Comentamos otra característica que me parece una constante en toda la correspondencia cortazariana: la adaptación a los interlocutores, la versatilidad estilística que se amolda al destinatario: con Eduardo tiene largas parrafadas culturales, con María es más doméstico y con Maricló es muy “amiguito”. Aurora se ríe: “Le gustaban poco las grandes reuniones pero era amable y cordial con cualquiera, a menos que le cayera muy pesado; en ese caso, no disimulaba y en sus raras cóleras le salían por los ojos relámpagos verdes como los de las peores tormentas de Santa Rosa en Buenos Aires. A María la quería mucho y con los chicos siempre se entendía muy bien”. […]
Anochece en París. Antes de salir a comer algo, nos quedamos callados un momento. Creo que le envidiamos un poco al lector la maravilla que le espera cuando asista en estas páginas al nacimiento de los cronopios, a las peripecias de la traducción de la obra de Poe, al minucioso relato de las visitas a museos, iglesias y galerías, a la crónica de paseos urbanos y de reacciones-reflexiones: un curso de historia del arte y del deambular por la ciudad donde el profesor es, ni más ni menos, Julio Cortázar. […]

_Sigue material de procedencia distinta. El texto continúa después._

(* ===== verification/Dag.v ===== *)
(** * The [needs:] graph check

    Models [src/kernel/dag.h] and [src/kernel/dag.c]: the search for unknown
    needs, then a depth-first search with colours and an explicit stack.
    Recursion in [visit] takes fuel; [qwe_dag_check] gives it one more than the
    number of jobs, and the theorems show that this is enough and that no array
    is read or written out of bounds.  [calloc] failing is an argument. *)

From S2P Require Import Prelude.
From Stdlib Require Import Ascii NArith ZArith Lia.
From stdpp Require Import base list strings numbers relations.

(** ** Data *)

Record qwe_dag_job := DagJob { dj_id : string; dj_needs : list string }.

Inductive qwe_dag_status := QWE_DAG_OK | QWE_DAG_UNKNOWN_NEED | QWE_DAG_CYCLE | QWE_DAG_NO_MEMORY.

#[export] Instance qwe_dag_status_eq_dec : EqDecision qwe_dag_status.
Proof. solve_decision. Defined.

Record qwe_dag_error := DagError {
  de_status : qwe_dag_status;
  de_job : nat;
  de_need : nat;
  de_message : bytes;
}.

(** [memset(err, 0, sizeof *err)] *)
Definition dag_error0 : qwe_dag_error := DagError QWE_DAG_OK 0 0 [].

(** [sizeof err->message] *)
Definition MESSAGE_SIZE : nat := 256.

(** The index of the first job with that id; [None] is the code's -1. *)
Fixpoint find_from (i : nat) (jobs : list qwe_dag_job) (id : string) : option nat :=
  match jobs with
  | [] => None
  | j :: jobs => if decide (dj_id j = id) then Some i else find_from (S i) jobs id
  end.

Definition find (jobs : list qwe_dag_job) (id : string) : option nat := find_from 0 jobs id.

Inductive color := WHITE | GREY | BLACK.

#[export] Instance color_eq_dec : EqDecision color.
Proof. solve_decision. Defined.

Record walk := Walk {
  w_color : list color;
  w_stack : list nat;
  w_depth : nat;
  w_err : qwe_dag_error;
}.

(** [while (w->stack[s] != d) s++;] from [s] on. *)
Fixpoint stack_pos (s : nat) (stack : list nat) (d : nat) : cres nat :=
  match stack with
  | [] => CUndef
  | x :: stack => if decide (x = d) then CRet s else stack_pos (S s) stack d
  end.

(** [jobs[i].id], for the message. *)
Definition job_name (jobs : list qwe_dag_job) (i : nat) : cres bytes :=
  j ← cread jobs i; mret (bytes_of (dj_id j)).

(** The loop that prints the stack from [s] to the top, [n] entries long. *)
Fixpoint print_cycle (jobs : list qwe_dag_job) (stack : list nat) (n s len : nat) (msg : bytes) :
    cres (nat * bytes) :=
  match n with
  | 0 => CRet (len, msg)
  | S n =>
      if len <? MESSAGE_SIZE then
        j ← cread stack s;
        name ← job_name jobs j;
        let text := name ++ bytes_of " -> " in
        print_cycle jobs stack n (S s) (len + length text) (snprintf_at MESSAGE_SIZE len msg text)
      else CRet (len, msg)
  end.

(** The error for the cycle that starts at job [d] of the stack. *)
Definition cycle_error (jobs : list qwe_dag_job) (w : walk) (d : nat) : cres qwe_dag_error :=
  s ← stack_pos 0 (w_stack w) d;
  let head := bytes_of "needs cycle: " in
  '(len, msg) ← print_cycle jobs (w_stack w) (w_depth w - s) s (length head)
                  (qwe_msg MESSAGE_SIZE head);
  msg ← (if len <? MESSAGE_SIZE
         then name ← job_name jobs d; mret (snprintf_at MESSAGE_SIZE len msg name)
         else mret msg);
  mret (DagError QWE_DAG_CYCLE d (de_need (w_err w)) msg).

(** The loop over the needs of one job; [rec] visits a job. *)
Fixpoint visit_needs (rec : walk -> nat -> cres (walk * bool)) (jobs : list qwe_dag_job)
    (needs : list string) (w : walk) : cres (walk * bool) :=
  match needs with
  | [] => CRet (w, false)
  | need :: needs =>
      match find jobs need with
      | None => CUndef (* (size_t)-1 as an index *)
      | Some d =>
          c ← cread (w_color w) d;
          match c with
          | GREY =>
              err ← cycle_error jobs w d;
              mret (Walk (w_color w) (w_stack w) (w_depth w) err, true)
          | WHITE =>
              '(w, found) ← rec w d;
              if (found : bool) then mret (w, true) else visit_needs rec jobs needs w
          | BLACK => visit_needs rec jobs needs w
          end
      end
  end.

Fixpoint visit (fuel : nat) (jobs : list qwe_dag_job) (w : walk) (j : nat) : cres (walk * bool) :=
  match fuel with
  | 0 => CFuel
  | S fuel =>
      color ← cwrite (w_color w) j GREY;
      stack ← cwrite (w_stack w) (w_depth w) j;
      job ← cread jobs j;
      '(w, found) ← visit_needs (visit fuel jobs) jobs (dj_needs job)
                       (Walk color stack (S (w_depth w)) (w_err w));
      if (found : bool) then mret (w, true)
      else
        color ← cwrite (w_color w) j BLACK;
        mret (Walk color (w_stack w) (w_depth w - 1) (w_err w), false)
  end.

(** [for (i = ...; i < n && !found; i++) if (w.color[i] == WHITE) found = visit(&w, i);]
    over [k] jobs from [i]. *)
Fixpoint visit_all (fuel : nat) (jobs : list qwe_dag_job) (k i : nat) (w : walk) :
    cres (walk * bool) :=
  match k with
  | 0 => CRet (w, false)
  | S k =>
      c ← cread (w_color w) i;
      '(w, found) ← (match c with WHITE => visit fuel jobs w i | _ => mret (w, false) end);
      if (found : bool) then mret (w, true) else visit_all fuel jobs k (S i) w
  end.

(** The first need of one job that names no job. *)
Fixpoint unknown_need (jobs : list qwe_dag_job) (k : nat) (needs : list string) :
    option (nat * string) :=
  match needs with
  | [] => None
  | need :: needs =>
      match find jobs need with
      | None => Some (k, need)
      | Some _ => unknown_need jobs (S k) needs
      end
  end.

(** The first job with one: its index, the need's, and the message. *)
Fixpoint unknown_needs (jobs : list qwe_dag_job) (i : nat) (rest : list qwe_dag_job) :
    option qwe_dag_error :=
  match rest with
  | [] => None
  | j :: rest =>
      match unknown_need jobs 0 (dj_needs j) with
      | Some (k, need) =>
          Some (DagError QWE_DAG_UNKNOWN_NEED i k
            (qwe_msg MESSAGE_SIZE
               (bytes_of "job " ++ DQ :: bytes_of (dj_id j) ++ DQ :: bytes_of " needs " ++
                DQ :: bytes_of need ++ DQ :: bytes_of ", which is not a job")))
      | None => unknown_needs jobs (S i) rest
      end
  end.

(** The return value and [*err].  [mem] says whether both [calloc]s succeed. *)
Definition qwe_dag_check (mem : bool) (jobs : list qwe_dag_job) :
    cres (qwe_dag_status * qwe_dag_error) :=
  match unknown_needs jobs 0 jobs with
  | Some err => CRet (de_status err, err)
  | None =>
      let n := length jobs in
      let size := if decide (n = 0) then 1 else n in
      if mem then
        '(w, found) ← visit_all (S n) jobs n 0
                         (Walk (repeat WHITE size) (repeat 0 size) 0 dag_error0);
        mret (if (found : bool) then de_status (w_err w) else QWE_DAG_OK, w_err w)
      else
        CRet (QWE_DAG_NO_MEMORY,
              DagError QWE_DAG_NO_MEMORY 0 0
                (qwe_msg MESSAGE_SIZE
                   (bytes_of "cannot check the needs: graph: out of memory")))
  end.

(** ** The graph *)

(** Job [i] needs job [j]. *)
Definition edge (jobs : list qwe_dag_job) (i j : nat) : Prop :=
  exists job need, jobs !! i = Some job /\ need ∈ dj_needs job /\ find jobs need = Some j.

Definition known (jobs : list qwe_dag_job) : Prop :=
  forall i job need, jobs !! i = Some job -> need ∈ dj_needs job -> is_Some (find jobs need).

Cenaremos en el hindú de la esquina. Vamos yendo. Me acuerdo de lo que dijo Paco Porrúa al terminar su lectura de las pruebas: “Es maravilloso. Se lee como una novela.”
Pedimos la comida. Aurora bebe un sorbo de té y se queda pensativa. Entonces me dice, lentamente: “Es una curiosa experiencia leer la propia vida contada por otro. Porque las cartas de Julio son su mejor biografía, pero también son la mía. Yo sabía que no había estado nada mal, pero no recordaba los detalles (algunos de ellos francamente fantasiosos, como la reiterada y amable referencia a mis tortillas, que todavía hoy no he aprendido a hacer). Pero lo que descubro ahora es que el relato de mi vida se ha convertido en mi vida. Todo depende, claro está, del narrador.”

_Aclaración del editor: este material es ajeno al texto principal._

(* ===== verification/Sched.v ===== *)
(** * The scheduling pass

    Models [src/kernel/sched.h] and [src/kernel/sched.c]: one pass over the jobs
    decides which events they are sent.  Reading a job, a need or a cap outside
    its array is [CUndef]; [qwe_sched_pass] never does on well-formed input. *)

From S2P Require Import Prelude Lifecycle.
From Stdlib Require Import Ascii NArith ZArith Lia Sorted.
From stdpp Require Import base list strings numbers relations.

(** ** Data and operations *)

Record qwe_sched_job := SchedJob {
  sj_state : qwe_lc_state;
  sj_needs : list nat;
  sj_group : nat; (* 1-based session group, or 0 *)
}.

Record qwe_sched_event := SchedEvent { se_job : nat; se_event : qwe_lc_event }.

(** The cast [(size_t)x] of a [long]. *)
Definition size_of_long (x : Z) : Z := x mod 2 ^ 64.

Fixpoint group_running (jobs : list qwe_sched_job) (group : nat) : nat :=
  match jobs with
  | [] => 0
  | j :: jobs =>
      (if (sj_group j =? group) && qwe_lc_state_is_running (sj_state j) then 1 else 0) +
      group_running jobs group
  end.

Fixpoint group_granted (jobs : list qwe_sched_job) (group : nat) (out : list qwe_sched_event) :
    cres nat :=
  match out with
  | [] => CRet 0
  | ev :: out =>
      j ← cread jobs (se_job ev);
      n ← group_granted jobs group out;
      mret ((if sj_group j =? group then 1 else 0) + n)
  end.

(** How many jobs of the group hold a session. *)
Definition group_used (jobs : list qwe_sched_job) (group : nat) (out : list qwe_sched_event) :
    cres nat :=
  n ← group_granted jobs group out;
  mret (group_running jobs group + n).

(** The loop over one job's needs: [all_final] and [all_success]. *)
Fixpoint scan_needs (jobs : list qwe_sched_job) (needs : list nat) (all_final all_success : bool) :
    cres (bool * bool) :=
  match needs with
  | [] => CRet (all_final, all_success)
  | d :: needs =>
      j ← cread jobs d;
      let s := sj_state j in
      if negb (qwe_lc_state_is_final s) then scan_needs jobs needs false all_success
      else if bool_decide (s <> QWE_LC_SUCCESS) then scan_needs jobs needs all_final false
      else scan_needs jobs needs all_final all_success
  end.

(** The first loop, over the jobs from index [i] on; [out] is what it has
    written so far. *)
Fixpoint pass_pending (jobs : list qwe_sched_job) (i : nat) (rest : list qwe_sched_job)
    (out : list qwe_sched_event) : cres (list qwe_sched_event) :=
  match rest with
  | [] => CRet out
  | j :: rest =>
      if bool_decide (sj_state j <> QWE_LC_PENDING) then pass_pending jobs (S i) rest out
      else
        '(all_final, all_success) ← scan_needs jobs (sj_needs j) true true;
        if negb all_final then pass_pending jobs (S i) rest out
        else pass_pending jobs (S i) rest
               (out ++ [SchedEvent i (if (all_success : bool) then QWE_LC_EV_NEEDS_MET
                                      else QWE_LC_EV_NEEDS_FAILED)])
  end.

Fixpoint count_running (jobs : list qwe_sched_job) : nat :=
  match jobs with
  | [] => 0
  | j :: jobs => (if qwe_lc_state_is_running (sj_state j) then 1 else 0) + count_running jobs
  end.

(** Whether the job's session group is used up. *)
Definition group_full (jobs : list qwe_sched_job) (caps : list Z) (j : qwe_sched_job)
    (out : list qwe_sched_event) : cres bool :=
  if sj_group j =? 0 then CRet false
  else
    used ← group_used jobs (sj_group j) out;
    cap ← cread caps (sj_group j - 1);
    mret (size_of_long cap <=? Z.of_nat used)%Z.

(** The last loop. *)
Fixpoint pass_ready (jobs : list qwe_sched_job) (max_parallel : Z) (caps : list Z) (running i : nat)
    (rest : list qwe_sched_job) (out : list qwe_sched_event) : cres (list qwe_sched_event) :=
  match rest with
  | [] => CRet out
  | j :: rest =>
      if bool_decide (sj_state j <> QWE_LC_READY)
      then pass_ready jobs max_parallel caps running (S i) rest out
      else if ((0 <? max_parallel) && (size_of_long max_parallel <=? Z.of_nat (running + length out)))%Z
      then CRet out
      else
        full ← group_full jobs caps j out;
        if (full : bool) then pass_ready jobs max_parallel caps running (S i) rest out
        else pass_ready jobs max_parallel caps running (S i) rest
               (out ++ [SchedEvent i QWE_LC_EV_SLOT_GRANTED])
  end.

Definition qwe_sched_pass (jobs : list qwe_sched_job) (max_parallel : Z) (caps : list Z) :
    cres (list qwe_sched_event) :=
  out ← pass_pending jobs 0 jobs [];
  if 0 <? length out then mret out
  else pass_ready jobs max_parallel caps (count_running jobs) 0 jobs out.

(** ** What a pass promises *)

(** Needs name jobs, groups have caps, and counts are what a [long] holds. *)
Record sched_wf (jobs : list qwe_sched_job) (max_parallel : Z) (caps : list Z) : Prop := {
  wf_needs : forall i j d, jobs !! i = Some j -> d ∈ sj_needs j -> d < length jobs;
  wf_group : forall i j, jobs !! i = Some j -> sj_group j <= length caps;
  wf_caps : forall c, c ∈ caps -> (0 <= c < 2 ^ 63)%Z;
  wf_max : (0 <= max_parallel < 2 ^ 63)%Z;
}.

Traen los platos. Me acuerdo del plan de Sainte-Beuve que citaba Proust y no puedo evitar recitarlo a modo de conclusión de estos meses de trabajo. (Por suerte el restaurante está vacío: cenamos temprano.)
Escribir de vez en cuando cosas agradables, leer otras agradables y serias, pero sobre todo no escribir demasiado, cultivar a los amigos, guardar una parte del propio espíritu para las relaciones diarias y saber compartirla sin reservas, dar más a la intimidad que al público, reservar la parte más fina y más tierna, la propia flor, para el interior, para usar con moderación, en un dulce comercio de inteligencia y sentimiento, las últimas estaciones de la juventud.
Pasa un ángel. Levantamos las copas para brindar por la larga y hermosa amistad de los Cortázar y los Jonquières, y por estas cartas; ciertamente inesperadas, ciertamente inolvidables.